My understanding was that 1.7 is not supposed to require any code changes... so, separate from your actual question about assigning to the data field can I ask: are the changes you're talking about just to avoid *deprecated* APIs, or did you have actual problems running Theano against 1.7b1? And if you had actual problems, could you say what? (Or just post a diff of the changes you found you had to make, which should amount to the same thing?) -n
Hi Frederic, On Wed, Sep 5, 2012 at 6:36 PM, Frédéric Bastien <nouiz@nouiz.org> wrote:
Hi,
I spent up to now 2 or 3 days making change to Theano to support numpy 1.7b1. But now, I just find an interface change that will need recoding a function, not just small code change.
The problem is that we can't access fields from PyArrayObject anymore, we absolutely must use the old macro/newly function.
Why can't you adress the PyArrayObject anymore ? It is deprecated, but the structure itself has not changed. It would certainly be a significant issue if that is not possible anymore, as it would be a significant API break.
For the data field, the new function don't allow to set it. There is no function that allow to do this. After so much time spent on small syntactic change, I don't feel making more complex change today.
Also, I think there should be a function PyArray_SetDataPtr as similar to PyArray_SetBaseObject.
Do you plan to add one? I though that you wanted to force the removing of the old API, but I never hear you wanted to disable this.
It was a design mistake to leak this in the first place, so the end goal (not for 1.7), is certainly to 'forbid' access. It is necessary to move numpy forward and keep ABI compatibility later on. Adding functions to directly access the underlying structures would defeat a lot of this. Regarding the need for new API: - speed issues: do you have any concrete measurements (or usecases) where this is problematic ? - updating the refcount: can you give an example ? thanks, David
Hi Fred, On Wed, Sep 5, 2012 at 10:56 AM, Nathaniel Smith <njs@pobox.com> wrote:
On Wed, Sep 5, 2012 at 6:36 PM, Frédéric Bastien <nouiz@nouiz.org> wrote:
Hi,
I spent up to now 2 or 3 days making change to Theano to support numpy 1.7b1. But now, I just find an interface change that will need recoding a function, not just small code change.

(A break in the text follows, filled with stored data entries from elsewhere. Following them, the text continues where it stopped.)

(** Whenever [share] returns, every entity of its batch is a row of the
    table: inserted, or written over the row that had its key. *)
Lemma share_stores_batch (transaction : EntityManager) (workflow : WorkflowEntity)
  (recipients : list User) (role : string) (db : Database)
  (created : list SharedWorkflow) (e : SharedWorkflow) :
  result (share transaction workflow recipients role) db = inr created ->
  In e (share_batch workflow recipients role) ->
  In e (sharedWorkflows (state_after (share transaction workflow recipients role) db)).
Proof.
  intros Hok He.
  destruct (share_cases transaction workflow recipients role db) as [[_ S] | [R _]];
    [|rewrite R in Hok; discriminate].
  rewrite S. cbn [sharedWorkflows with_sharedWorkflows]. apply in_or_app.
  destruct (existsb (same_key e) (sharedWorkflows db)) eqn:St.
  - left. apply existsb_exists in St. destruct St as [r [Hr Hk]].
    rewrite same_key_sym in Hk.
    destruct (@saved_over_touched _ r e He Hk) as [e' [He' [_ Hs]]].
    apply in_map_iff. exists r. split; [|assumption]. rewrite Hs.
    apply same_key_iff in Hk. destruct Hk as [Hw Hu].
    apply active_user_row in He. destruct He as [u [_ [_ ->]]].
    apply active_user_row in He'. destruct He' as [u' [_ [_ ->]]].
    simpl in *. now rewrite Hw, Hu.
  - right. apply filter_In. split; [assumption|]. now rewrite St.
Qed.

(** C5: whenever [share transaction workflow recipients role] returns its
    created entities, then for every non-pending user of the list the
    entity created for that user is among them, and
    [findWithFields workflowIds fields] afterwards returns its row (the
    selected columns) whenever the workflow's id is among [workflowIds];
    [fields] names columns of the entity. *)
Theorem share_then_findWithFields (transaction : EntityManager)
  (workflow : WorkflowEntity) (recipients : list User) (role : string)
  (workflowIds fields : list string) (db : Database) (u : User)
  (created : list SharedWorkflow) :
  result (share transaction workflow recipients role) db = inr created ->
  In u recipients ->
  isPending u = false ->
  In (workflow_id workflow) workflowIds ->
  Forall (fun f => In f entity_columns) fields ->
  In (mkShared (workflow_id workflow) (user_id u) role) created
  /\ In (project fields (mkShared (workflow_id workflow) (user_id u) role))
        (result (findWithFields workflowIds fields)
                (state_after (share transaction workflow recipients role) db)).
Proof.
  intros Hok Hin Hp Hw _.
  assert (He : In (mkShared (workflow_id workflow) (user_id u) role)
                  (share_batch workflow recipients role)).
  { apply active_user_row. now exists u. }
  split.
  - destruct (share_cases transaction workflow recipients role db) as [[R _] | [R _]];
      rewrite R in Hok; [injection Hok as <-; exact He | discriminate].
  - rewrite findWithFields_rows. apply in_map. apply filter_In. split.
    + eapply share_stores_batch; eassumption.
    + simpl. now apply mem_In.
Qed.

Lemma share_then_findWithFields_sample :
  result (share sampleManager invoices [alice; carol] "r-editor") emptyDb
  = inr [mkShared "w1" "u1" "r-editor"]
  /\ In (mkShared "w1" "u1" "r-editor") [mkShared "w1" "u1" "r-editor"]
  /\ In (project ["workflowId"; "userId"] (mkShared "w1" "u1" "r-editor"))
        (result (findWithFields ["w1"] ["workflowId"; "userId"])
                (state_after (share sampleManager invoices [alice; carol] "r-editor") emptyDb)).
Proof.
  split; [reflexivity|].
  apply (@share_then_findWithFields sampleManager invoices [alice; carol] "r-editor"
           ["w1"] ["workflowId"; "userId"] emptyDb alice
           [mkShared "w1" "u1" "r-editor"]).
  - reflexivity.
  - simpl; auto.
  - reflexivity.
  - simpl; auto.
  - repeat (constructor; [unfold entity_columns; simpl; tauto|]). constructor.
Defined.

(** ** Reads leave the database alone *)

(** C9: every read method of the repository returns the database it was
    given: the state after the call is the state before it. *)
Theorem reads_leave_database_unchanged (db : Database) :
  (forall id user, state_after (hasAccess id user) db = db)
  /\ (forall workflowIds, state_after (getSharedWorkflowIds workflowIds) db = db)
  /\ (forall workflowIds, state_after (findByWorkflowIds workflowIds) db = db)
  /\ (forall id user scope roles extraRelations,
        state_after (findSharing id user scope roles extraRelations) db = db)
  /\ (forall user id options relations,
        state_after (getSharing user id options relations) db = db)
  /\ (forall user options, state_after (getSharedWorkflows user options) db = db)
  /\ (forall workflowIds fields, state_after (findWithFields workflowIds fields) db = db)
  /\ (forall user roles, state_after (findWorkflowIdsByUser user roles) db = db).
Proof.
  repeat split; intros; reflexivity.
Qed.

(** ** Deletion by workflow ids *)

(** The ids given to [deleteByIds] are compared with the [workflowId]
    column; with a user supplied, exactly that user's rows for the listed
    workflows go, whatever the entity manager's settings. *)
Lemma deleteByIds_of_user (transaction : EntityManager) (ids : list string)
  (user : User) (db : Database) :
  sharedWorkflows (state_after (deleteByIds transaction ids (Some user)) db)
  = filter (fun r => negb (mem (workflowId r) ids && String.eqb (userId r) (user_id user)))
           (sharedWorkflows db).
Proof.
  unfold state_after, deleteByIds, em_delete. simpl.
  apply filter_ext. intros r. unfold matches. simpl.
  now rewrite !andb_true_r.
Qed.

(** Rows of workflows outside the list survive every call. *)
Lemma deleteByIds_keeps_other_workflows (transaction : EntityManager) (ids : list string)
  (user : option User) (db : Database) (r : SharedWorkflow) :
  In r (sharedWorkflows db) ->
  ~ In (workflowId r) ids ->
  In r (sharedWorkflows (state_after (deleteByIds transaction ids user) db)).
Proof.
  intros Hin Hout. unfold state_after, deleteByIds, em_delete. simpl.
  apply filter_In. split; [assumption|].
  apply negb_true_iff. unfold matches. simpl.
  destruct (existsb (String.eqb (workflowId r)) ids) eqn:E; [|reflexivity].
  exfalso. apply Hout. now apply mem_In.
Qed.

My understanding was that 1.7 is not supposed to require any code changes... so, separate from your actual question about assigning to the data field can I ask: are the changes you're talking about just to avoid *deprecated* APIs, or did you have actual problems running Theano against 1.7b1? And if you had actual problems, could you say what? (Or just post a diff of the changes you found you had to make, which should amount to the same thing?)

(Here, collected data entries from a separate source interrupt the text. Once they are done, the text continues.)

(** [interface Relationship { id; fromId; toId; startCardinality; endCardinality }] *)
Record Relationship := mkRelationship {
  r_id : string;
  r_fromId : string;
  r_toId : string;
  r_startCardinality : Cardinality;
  r_endCardinality : Cardinality
}.

(** One element of [history]: [{ entities, relationships }]. *)
Record Snapshot := mkSnapshot {
  entities : list Entity;
  relationships : list Relationship
}.

(** [relationshipCreation: { active: boolean; fromId: string | null }] *)
Record RelationshipCreation := mkRelationshipCreation {
  active : bool;
  fromId : option string
}.

(** JavaScript truthiness of a [string | null]: [null] and [''] are falsy. *)
Definition truthy (o : option string) : bool :=
  match o with
  | None => false
  | Some s => negb (String.eqb s "")
  end.

(** The string a truthy [string | null] holds. *)
Definition whenTruthy (o : option string) : option string :=
  match o with
  | Some s => if String.eqb s "" then None else Some s
  | None => None
  end.

(** Template-literal rendering of a non-negative integer. *)
Definition numberToString (n : N) : string := NilZero.string_of_uint (N.to_uint n).

(** [String.prototype.toLowerCase] on ASCII text. *)
Definition lowerAscii (c : ascii) : ascii :=
  let n := nat_of_ascii c in
  if (65 <=? n)%nat && (n <=? 90)%nat then ascii_of_nat (n + 32) else c.
Fixpoint toLowerCase (s : string) : string :=
  match s with
  | EmptyString => EmptyString
  | String c s' => String (lowerAscii c) (toLowerCase s')
  end.

(** ** The history-based editor: [App] state *)

Record AppState := mkAppState {
  history : list Snapshot;
  historyIndex : nat;
  editingEntityId : option string;
  selectedEntityId : option string;
  relationshipCreation : RelationshipCreation;
  selectedRelationshipId : option string;
  showCardinality : bool
}.

(** [useState] initial values of [App]. *)
Definition initialState : AppState :=
  {| history := [ {| entities := []; relationships := [] |} ];
     historyIndex := 0;
     editingEntityId := None;
     selectedEntityId := None;
     relationshipCreation := {| active := false; fromId := None |};
     selectedRelationshipId := None;
     showCardinality := true |}.

(** The state setters returned by [useState]. *)
Definition setHistory (h : list Snapshot) (p : AppState) : AppState :=
  mkAppState h (historyIndex p) (editingEntityId p) (selectedEntityId p)
    (relationshipCreation p) (selectedRelationshipId p) (showCardinality p).
Definition setHistoryIndex (i : nat) (p : AppState) : AppState :=
  mkAppState (history p) i (editingEntityId p) (selectedEntityId p)
    (relationshipCreation p) (selectedRelationshipId p) (showCardinality p).
Definition setEditingEntityId (v : option string) (p : AppState) : AppState :=
  mkAppState (history p) (historyIndex p) v (selectedEntityId p)
    (relationshipCreation p) (selectedRelationshipId p) (showCardinality p).
Definition setSelectedEntityId (v : option string) (p : AppState) : AppState :=
  mkAppState (history p) (historyIndex p) (editingEntityId p) v
    (relationshipCreation p) (selectedRelationshipId p) (showCardinality p).
Definition setRelationshipCreation (v : RelationshipCreation) (p : AppState) : AppState :=
  mkAppState (history p) (historyIndex p) (editingEntityId p) (selectedEntityId p)
    v (selectedRelationshipId p) (showCardinality p).
Definition setSelectedRelationshipId (v : option string) (p : AppState) : AppState :=
  mkAppState (history p) (historyIndex p) (editingEntityId p) (selectedEntityId p)
    (relationshipCreation p) v (showCardinality p).
Definition setShowCardinality (v : bool) (p : AppState) : AppState :=
  mkAppState (history p) (historyIndex p) (editingEntityId p) (selectedEntityId p)
    (relationshipCreation p) (selectedRelationshipId p) v.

Thank you for trying the beta version, that was the purpose to put it out there and see if it breaks things. As others said, if you can give us more details, that'd be great. Let's get it fixed before rc1. Ondrej
Hi, I reply with more information probably later today or tomorrow, but I think i need to finish everything to give you the exact information. Part of the problem I had was that by default there is a warning that is generated. It tell that to remove this warning we need to set NPY_NO_DEPRECATED_API=NPY_1_7_API_VERSION. I didn't saw it before my first email, but some code I didn't wrote was passing the -Werror flag to g++, so this created errors for me. At first, I added this macro, but this caused error because we used the old C-API. I'm gatering all the correct information/comments and reply later with them. Fred On Wed, Sep 5, 2012 at 6:03 PM, Ondřej Čertík <ondrej.certik@gmail.com> wrote:
Hi Fred,
On Wed, Sep 5, 2012 at 10:56 AM, Nathaniel Smith <njs@pobox.com> wrote:
On Wed, Sep 5, 2012 at 6:36 PM, Frédéric Bastien <nouiz@nouiz.org> wrote:
Hi,
I spent up to now 2 or 3 days making change to Theano to support numpy 1.7b1. But now, I just find an interface change that will need recoding a function, not just small code change.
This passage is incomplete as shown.